Overdue for an update, so here it is. I've been back in NY state since 11/10, had a temp job with only about 20 hours per week which ended last week. I'm going to a job fair tomorrow for full time work at only $9.75 per hour, we'll see how that goes. I have to move out by 6/1 from my friends place, a change of life for him means no more room for me, and I have 2 tentative places I may be able to go, but nothing definite. I have only about $500 to my name, so if I don't find another job(s) this week or next, I'm in serious trouble. 

I met an attractive woman in her 30's on match.com last month, we got together at her place for our first meeting (her decision), plus she initiated sex with me on the first date. 2 days later, she went all "cold feet" on me and then blew me off. My battered ego definitely needed to feel wanted by an attractive woman again, but at the same time, being "picked up for sex" on a dating site is not something I'm really into. We got along great, similar interests, so it's a shame nothing more developed from it, but it looks like she has "issues".

I quoted myself on "no family" because that's not actually the case. I haven't had any contact with family, until last week, I didn't really know of where anyone was, except for one. As it turns out, a cousin called me who lives around here, I didn't even know about him, nor him about me. Another cousin's wife who I had messaged on facebook, gave him my number so he called last week since we live about 20 minutes from each other. The cousin's wife who had my number, her husband of 30 years, who is of course my (2nd) cousin, he's a well known name, I'd rather not say who at the moment. The local cousin (he's brothers with my cousin's wife I wrote to), it felt to me like a "family interview" when we met last week. He asked me things about my upbringing, as well as saying he knows what info is on the net about our family and he asked me a name and who the person was and when I answered it correctly, he said that info wasn't out there and that he had to make sure I was actually me, not someone pretending to be me. I have to admit that came off totally bizarre to me. I mean, most of the time even I don't wanna be me, so I can't even comprehend someone pretending to be me, how sad would that be? :scratchhead:
About an hour into him and I hanging out and talking, he invited me down to my cousin and wife's place (his brother) with him in a few weeks, so that was nice. I assume if he didn't like me or whatever, he wouldn't have done that. I don't get star struck, I've been around plenty of well known bands through the years, but since I'd be hanging out at my cousin's house who I don't personally know, and he can be seen starring in a prime time show on NBC every week, I may feel a bit out of my element. Then again, I may not. His wife looks and sounds very sweet, I've watched interviews on youtube of her with the work she does, and the cousin I met said they're private, and into family, which I guess makes sense since they're wanting or willing to open their door to get to know me. I'm hoping if I get really lucky, since they all already know I'm in a big jam work / financial wise, and since it's often not what you know, but who you know, that maybe they can make some calls and find me decent work. I'm not looking for a cash handout from them or anyone, but in this awful economy / job market, I don't think it's bad of me to hope that my cousin will use any contacts he may have to help get me a job so that I can just get by on my own.


----------



## sisters359

You sound better and I'm glad to hear it. I'm sure it is scary at times, but you have handled things thus far. 

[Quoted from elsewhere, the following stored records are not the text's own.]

(** [readi] yields its return value and the bytes copied to [dst].  Every
    round of the loop but the first and the last copies a whole block, so the
    fuel suffices. *)
Definition readi_loop (ip n : Z) : nat -> Z * Z * list Z -> M fstate (list Z) := fun fuel =>
  loop fuel (fun '(tot, off, acc) =>
    if tot <? n then
      dv ← gets (fun s => idev (geti s ip));
      b ← bmap ip (off / BSIZE);
      bp ← bioF (bread dv b);
      d ← bioF (bdata bp);
      let m := Z.min (n - tot) (BSIZE - off mod BSIZE) in
      bioF (brelse bp) ;;
      mret (inl (tot + m, off + m, acc ++ slice (Z.to_nat (off mod BSIZE)) (Z.to_nat m) d))
    else mret (inr acc)).

Definition readi (ip off n : Z) : M fstate (Z * list Z) :=
  fsupdtime ;;
  set_modtime ;;
  t ← gets curtime;
  updi ip (with_atime t) ;;
  x ← gets (fun s => geti s ip);
  if itype x =? T_DEV then
    if (imajor x <? 0) || (NDEV <=? imajor x) then mret (-1, [])
    else match dread devsw (imajor x) with
         | Some f => f ip n
         | None => mret (-1, [])
         end
  else if (isize x <? off) || (u32 (off + n) <? off) then mret (-1, [])
  else
    let n := if isize x <? u32 (off + n) then isize x - off else n in
    bs ← readi_loop ip n (Z.to_nat (n / BSIZE + 3)) (0, off, []);
    mret (s32 n, bs).

(** [writei]; [src] holds the [n] bytes to be written. *)
Definition writei_loop (ip n : Z) : nat -> Z * Z * list Z -> M fstate Z := fun fuel =>
  loop fuel (fun '(tot, off, src) =>
    if tot <? n then
      dv ← gets (fun s => idev (geti s ip));
      b ← bmap ip (off / BSIZE);
      bp ← bioF (bread dv b);
      d ← bioF (bdata bp);
      let m := Z.min (n - tot) (BSIZE - off mod BSIZE) in
      bioF (set_bdata bp (splice (Z.to_nat (off mod BSIZE)) (take (Z.to_nat m) src) d)) ;;
      logM (log_write bp) ;;
      bioF (brelse bp) ;;
      mret (inl (tot + m, off + m, drop (Z.to_nat m) src))
    else mret (inr off)).

Definition writei (ip : Z) (src : list Z) (off : Z) : M fstate Z :=
  let n := Z.of_nat (length src) in
  fsupdtime ;;
  set_modtime ;;
  t ← gets curtime;
  updi ip (with_mtime t) ;;
  x ← gets (fun s => geti s ip);
  if itype x =? T_DEV then
    if (imajor x <? 0) || (NDEV <=? imajor x) then mret (-1)
    else match dwrite devsw (imajor x) with
         | Some f => f ip src
         | None => mret (-1)
         end
  else if (isize x <? off) || (u32 (off + n) <? off) then mret (-1)
  else if u32 (MAXFILE * BSIZE) <? u32 (off + n) then mret (-1)
  else
    off ← writei_loop ip n (Z.to_nat (n / BSIZE + 3)) (0, off, src);
    y ← gets (fun s => geti s ip);
    (if (0 <? n) && (isize y <? off) then updi ip (with_size off) ;; iupdate ip else mret tt) ;;
    mret (s32 n).

(** ** Directories *)

Definition namecmp (s t : list Z) : Z := strncmp (arr s) (arr t) DIRSIZ.

(** [struct dirent]: [ushort inum; char name[DIRSIZ]]. *)
Definition de_inum (de : list Z) : Z := get16 de 0.
Definition de_name (de : list Z) : list Z := slice 2 (Z.to_nat DIRSIZ) de.

(** The offsets at which a directory of this size has entries. *)
Definition de_offs (size : Z) : list Z :=
  map (Z.mul DIRENT_SIZE) (seqZ 0 ((size + DIRENT_SIZE - 1) / DIRENT_SIZE)).

(** Result: the inode found and the offset of its entry. *)
Definition dirlookup (dp : Z) (name : list Z) : M fstate (option (Z * Z)) :=
  x ← gets (fun s => geti s dp);
  if negb (itype x =? T_DIR) then panic "dirlookup not DIR"
  else
    forR (de_offs (isize x)) (fun off =>
      r ← readi dp off DIRENT_SIZE;
      if negb (r.1 =? DIRENT_SIZE) then panic "dirlookup read"
      else if de_inum r.2 =? 0 then mret None
      else if namecmp name (de_name r.2) =? 0 then
        ip ← iget (idev x) (de_inum r.2);
        mret (Some (ip, off))
      else mret None).

Definition mk_dirent (i : Z) (name : list Z) : list Z :=
  le_encode 2 (u16 i) ++ map (strncpy (fun _ => 0) (arr name) DIRSIZ) (seqZ 0 DIRSIZ).

Definition dirlink (dp : Z) (name : list Z) (i : Z) : M fstate Z :=
  found ← dirlookup dp name;
  match found with
  | Some (ip, _) => iput ip ;; mret (-1)
  | None =>
      size ← gets (fun s => isize (geti s dp));
      r ← forR (de_offs size) (fun off =>
            r ← readi dp off DIRENT_SIZE;
            if negb (r.1 =? DIRENT_SIZE) then panic "dirlink read"
            else if de_inum r.2 =? 0 then mret (Some off) else mret None);
      let off := match r with Some off => off
                 | None => DIRENT_SIZE * ((size + DIRENT_SIZE - 1) / DIRENT_SIZE) end in
      w ← writei dp (mk_dirent i name) off;
      if negb (w =? DIRENT_SIZE) then panic "dirlink" else mret 0
  end.

(** ** Paths

    A path is the list of the bytes before its NUL. *)

Definition SLASH : Z := 47.

Fixpoint skip_slashes (path : list Z) : list Z :=
  match path with
  | c :: path' => if c =? SLASH then skip_slashes path' else path
  | [] => []
  end.
Fixpoint split_elem (path : list Z) : list Z * list Z :=
  match path with
  | c :: path' =>
      if c =? SLASH then ([], path)
      else let '(e, rest) := split_elem path' in (c :: e, rest)
  | [] => ([], [])
  end.

(** [None] is the null pointer; otherwise the rest of the path and [name]. *)
Definition skipelem (path name : list Z) : option (list Z * list Z) :=
  match skip_slashes path with
  | [] => None
  | p =>
      let '(s, rest) := split_elem p in
      let len := Z.of_nat (length s) in
      let name := if DIRSIZ <=? len then splice 0 (take (Z.to_nat DIRSIZ) s) name
                  else splice 0 (s ++ [0]) name in
      Some (skip_slashes rest, name)
  end.

Definition namex (path : list Z) (nameiparent : bool) (name : list Z) : M fstate (Z * list Z) :=
  dir ← gets cwd;
  ip ← (if arr path 0 =? SLASH then iget ROOTDEV ROOTINO else idup dir);
  loop (S (length path)) (fun '(ip, path, name) =>
    match skipelem path name with
    | None =>
        if nameiparent then iput ip ;; mret (inr (NULL, name)) else mret (inr (ip, name))
    | Some (path, name) =>
        ilock ip ;;
        x ← gets (fun s => geti s ip);
        if negb (itype x =? T_DIR) then iunlockput ip ;; mret (inr (NULL, name))
        else if nameiparent && (arr path 0 =? 0) then iunlock ip ;; mret (inr (ip, name))
        else
          next ← dirlookup ip name;
          match next with
          | None => iunlockput ip ;; mret (inr (NULL, name))
          | Some (next, _) => iunlockput ip ;; mret (inl (next, path, name))
          end
    end) (ip, path, name).

Definition name0 : list Z := replicate (Z.to_nat DIRSIZ) 0.

(** The bytes of [ip->addrs], where a symbolic link keeps its target.  A target
    longer than the array overruns the buffer [target]. *)
Definition addrs_bytes (x : inode) : list Z := concat (map (le_encode 4) (iaddrs x)).

Definition nameifollow (ip : Z) : M fstate Z :=
  x ← gets (fun s => geti s ip);
  if Z.of_nat (length (addrs_bytes x)) <? isize x then panic "undefined"
  else
    r ← namex (cstr (arr (addrs_bytes x)) 0 (Z.to_nat (isize x))) false name0;
    mret r.1.

(** The first test of the loop reads [ip->type] also when [namex] returned a
    null pointer. *)
Definition namei (path : list Z) : M fstate Z :=
  r ← namex path false name0;
  if r.1 =? NULL then panic "undefined"
  else
    loop 12 (fun '(ip, depth) =>
      t ← gets (fun s => itype (geti s ip));
      if t =? T_SYMLINK then
        next ← nameifollow ip;
        iput ip ;;
        if next =? NULL then mret (inr NULL)
        else if 10 <? depth + 1 then mret (inr NULL)
        else mret (inl (next, depth + 1))
      else mret (inr ip)) (r.1, 0).

Definition nameiparent (path name : list Z) : M fstate (Z * list Z) := namex path true name.
End content.

Definition fssync : M fstate unit :=
  logM begin_op ;;
  logM log_sync ;;
  bioF bsync ;;
  logM end_op.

Have you looked into something like CNA (certified nursing assistant) training? Some places have a very quick--4 week long--course, and you can earn decent money (for supporting one person, anyway). Be sure to use resources at your public library, INCLUDING THE LIBRARIAN! You may find scholarships and other sources of support you hadn't imagined--and librarians LOVE helping people find stuff! Another possibility--to get you connected as well as getting some financial support--would be to join the National Guard or another branch of the military, if you can. And please, join a church if only for the social component--Unitarians are very welcoming of diverse religious perspectives (in fact, tolerance of diverse perspectives is probably the only real "requirement" to be a good Unitarian Universalist). I'm just brainstorming ideas here for you, so ignore me if you want!

As for your cousins, wow, how nice they looked for you! Let's hope--for your sake--you find comfort in this part of your family. Of course you don't want to take advantage of anyone, but family is there for a reason--for those tough times. Don't be afraid to let them know times have been hard and you are making efforts to improve your life, that you REALLY appreciate the contact and you don't want to "overstay your welcome." Be sure to talk about the efforts you are making, because that will help them get to know you. In other words, it's ok to say times have been tough as part of showing you have really made a lot of changes and have handled a lot on your own--you deserve credit for what you are doing and have done! Your family will be proud of you; I know I'd be, if you were my cousin! Good luck!


----------



## Jellybeans

Have you considered getting anti-depressants? Sorry you find yourself in a deep depression. Divorce is extremely traumatic.  Especially to the spouse who did not want a divorce. It is seriously like having someone light your insides on fire and throwing gas on it.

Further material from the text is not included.